Task to carry out
Present the count of lines in the entries below that hold "induction", and present nothing else.

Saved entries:
□ □ □
(** A pair the listener appends for some accepted reply. *)
Lemma step_responses target_mac s s' :
  step target_mac s s' →
  responses s' = responses s ∨
  ∃ frame w f, parse_arp_frame frame = (w, Ok f) ∧ ARP_OPER f = 2 ∧
               ETH_DEST_MAC f = target_mac ∧
               responses s' =
                 responses s ++ [(ARP_SPA_PRO_ADDR f, ARP_SHA_MAC_ADDR f)].
Proof.
  intros Hs.
  destruct Hs as [s E|s e E|s E|s E|s e E|s frame E|s E|s E Ht]; try by left.
  destruct (listener_turn target_mac (responses s) frame) as [r|e] eqn:Hl;
    [|by left].
  cbn [responses].
  destruct (listener_turn_Continue _ _ _ _ Hl) as [->|(w & f & Hp & Ho & Hd & ->)];
    [by left|right]. by exists frame, w, f.
Qed.

(** X15.  The result sequence is append-only: along any run of a session
    every later value of [responses] extends the earlier one, and once the
    worker thread has ended, by [return] or by an uncaught exception, it
    does not change any more, with or without [stop]. *)
Theorem responses_only_grow target_mac s s' :
  steps target_mac s s' →
  responses s `prefix_of` responses s' ∧
  (terminated (thread s) = true → responses s' = responses s).
Proof.
  intros Hs. split.
  - induction Hs as [s|s s1 s' H1 _ IH]; [done|].
    transitivity (responses s1); [|done].
    destruct (step_responses target_mac s s1 H1) as [->|(frame & w & f & _ & _ & _ & ->)];
      [done|]. by apply prefix_app_r.
  - intros Ht. by destruct (steps_terminated target_mac s s' Hs Ht).
Qed.

(** X16.  Whatever frames arrive and however the steps interleave, every
    pair in the result sequence is the sender protocol address and sender
    hardware address of some frame that decoded with operation 2 and the
    Ethernet destination the listener was started for. *)
Theorem responses_hold_only_accepted_replies target_mac s pair :
  steps target_mac listen_for_arp_reply_ipv4 s →
  pair ∈ responses s →
  ∃ frame w f,
    parse_arp_frame frame = (w, Ok f) ∧ ARP_OPER f = 2 ∧
    ETH_DEST_MAC f = target_mac ∧
    pair = (ARP_SPA_PRO_ADDR f, ARP_SHA_MAC_ADDR f).
Proof.
  intros Hs. revert pair.
  eapply (rtc_ind_r (λ s, ∀ pair, pair ∈ responses s → _)); [| |exact Hs].
  - intros pair Hin. cbn [responses listen_for_arp_reply_ipv4] in Hin.
    by apply elem_of_nil in Hin.
  - intros s1 s2 _ Hstep IH pair Hin.
    destruct (step_responses target_mac s1 s2 Hstep)
      as [E|(frame & w & f & Hp & Ho & Hd & E)]; rewrite E in Hin.
    + by apply IH.
    + apply elem_of_app in Hin as [Hin|Hin]; [by apply IH|].
      apply list_elem_of_singleton in Hin as ->. by exists frame, w, f.
Qed.

(** What holds of the stop signal at every point of a session. *)
Lemma step_signal target_mac s s' :
  step target_mac s s' →
  (should_stop s = true → main s ≠ BeforeStop) →
  (should_stop s = true → should_stop s' = true) ∧
  (should_stop s' = true → main s' ≠ BeforeStop).
Proof.
  intros Hs Hinv.
  destruct Hs as [s E|s e E|s E|s E|s e E|s frame E|s E|s E Ht];
    try destruct (listener_turn target_mac (responses s) frame);
    cbn; split; done.
Qed.

Lemma steps_signal target_mac s :
  steps target_mac listen_for_arp_reply_ipv4 s →
  should_stop s = true → main s ≠ BeforeStop.
Proof.
  intros Hs. eapply (rtc_ind_r (λ s, should_stop s = true → main s ≠ BeforeStop));
    [| |exact Hs].
  - done.
  - intros s1 s2 _ Hstep IH. by apply (step_signal target_mac s1 s2).
Qed.

(** X17.  The listener runs until it is stopped: in no interleaving does
    the worker return from its loop before [stop] has been called, and the
    stop signal, once set, stays set. *)
Theorem worker_runs_until_stop_is_called target_mac s :
  steps target_mac listen_for_arp_reply_ipv4 s →
  (thread s = Returned → main s ≠ BeforeStop) ∧
  (∀ s', steps target_mac s s' → should_stop s = true → should_stop s' = true).
Proof.
  intros Hs. split.
  - intros Hr. apply (steps_signal target_mac s Hs).
    by apply (steps_settled target_mac s Hs).
  - intros s' Hs'. pose proof (steps_signal target_mac s Hs) as Hinv.
    induction Hs' as [s|s s1 s' H1 _ IH]; [done|]. intros Hset.
    destruct (step_signal target_mac s s1 H1 Hinv) as [Hkeep Hinv1].
    apply IH; [|done|by apply Hkeep].
    by eapply rtc_r.
Qed.

(** X18.  [stop] cannot hang for lack of a way out: from every state in
    which the caller waits in [thr.join()], the worker has a run to its end
    after which [stop] returns. *)
Theorem stop_can_always_return target_mac s :
  steps target_mac listen_for_arp_reply_ipv4 s →
  main s = Joining →
  ∃ s', steps target_mac s s' ∧ main s' = AfterStop.
Proof.
  intros Hs Hm.
  destruct (steps_settled target_mac s Hs) as (Hflag & _ & _).
  assert (should_stop s = true) as Hset by (apply Hflag; by rewrite Hm).
  assert (∀ s0, main s0 = Joining → terminated (thread s0) = true →
                ∃ s', steps target_mac s0 s' ∧ main s' = AfterStop) as Hjoin.
  { intros s0 Hm0 Ht0.
    exists {| should_stop := should_stop s0; responses := responses s0;
              thread := thread s0; main := AfterStop |}.
    split; [|done]. apply rtc_once. by apply step_join. }
  assert (∀ s0, main s0 = Joining → should_stop s0 = true → thread s0 = LoopHead →
                ∃ s', steps target_mac s0 s' ∧ main s' = AfterStop) as Hhead.
  { intros s0 Hm0 Hs0 Ht0.
    destruct (Hjoin {| should_stop := should_stop s0; responses := responses s0;
                       thread := if should_stop s0 then Returned else Receiving;
                       main := main s0 |}) as (s' & Hs' & Hm').
    - done.
    - cbn. by rewrite Hs0.
    - exists s'. split; [|done]. eapply rtc_l; [|exact Hs']. by apply step_is_set. }
  destruct (thread s) as [| | | |e] eqn:Ht.
  - destruct (Hhead {| should_stop := should_stop s; responses := responses s;
                       thread := LoopHead; main := main s |}) as (s' & Hs' & Hm');
      [done..|].
    exists s'. split; [|done]. eapply rtc_l; [|exact Hs']. by apply step_socket.
  - by apply Hhead.
  - destruct (Hhead {| should_stop := should_stop s; responses := responses s;
                       thread := LoopHead; main := main s |}) as (s' & Hs' & Hm');
      [done..|].
    exists s'. split; [|done]. eapply rtc_l; [|exact Hs']. by apply step_recv_nothing.
  - apply Hjoin; [done|]. by rewrite Ht.
  - apply Hjoin; [done|]. by rewrite Ht.
Qed.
□ □ □
Problem solution
2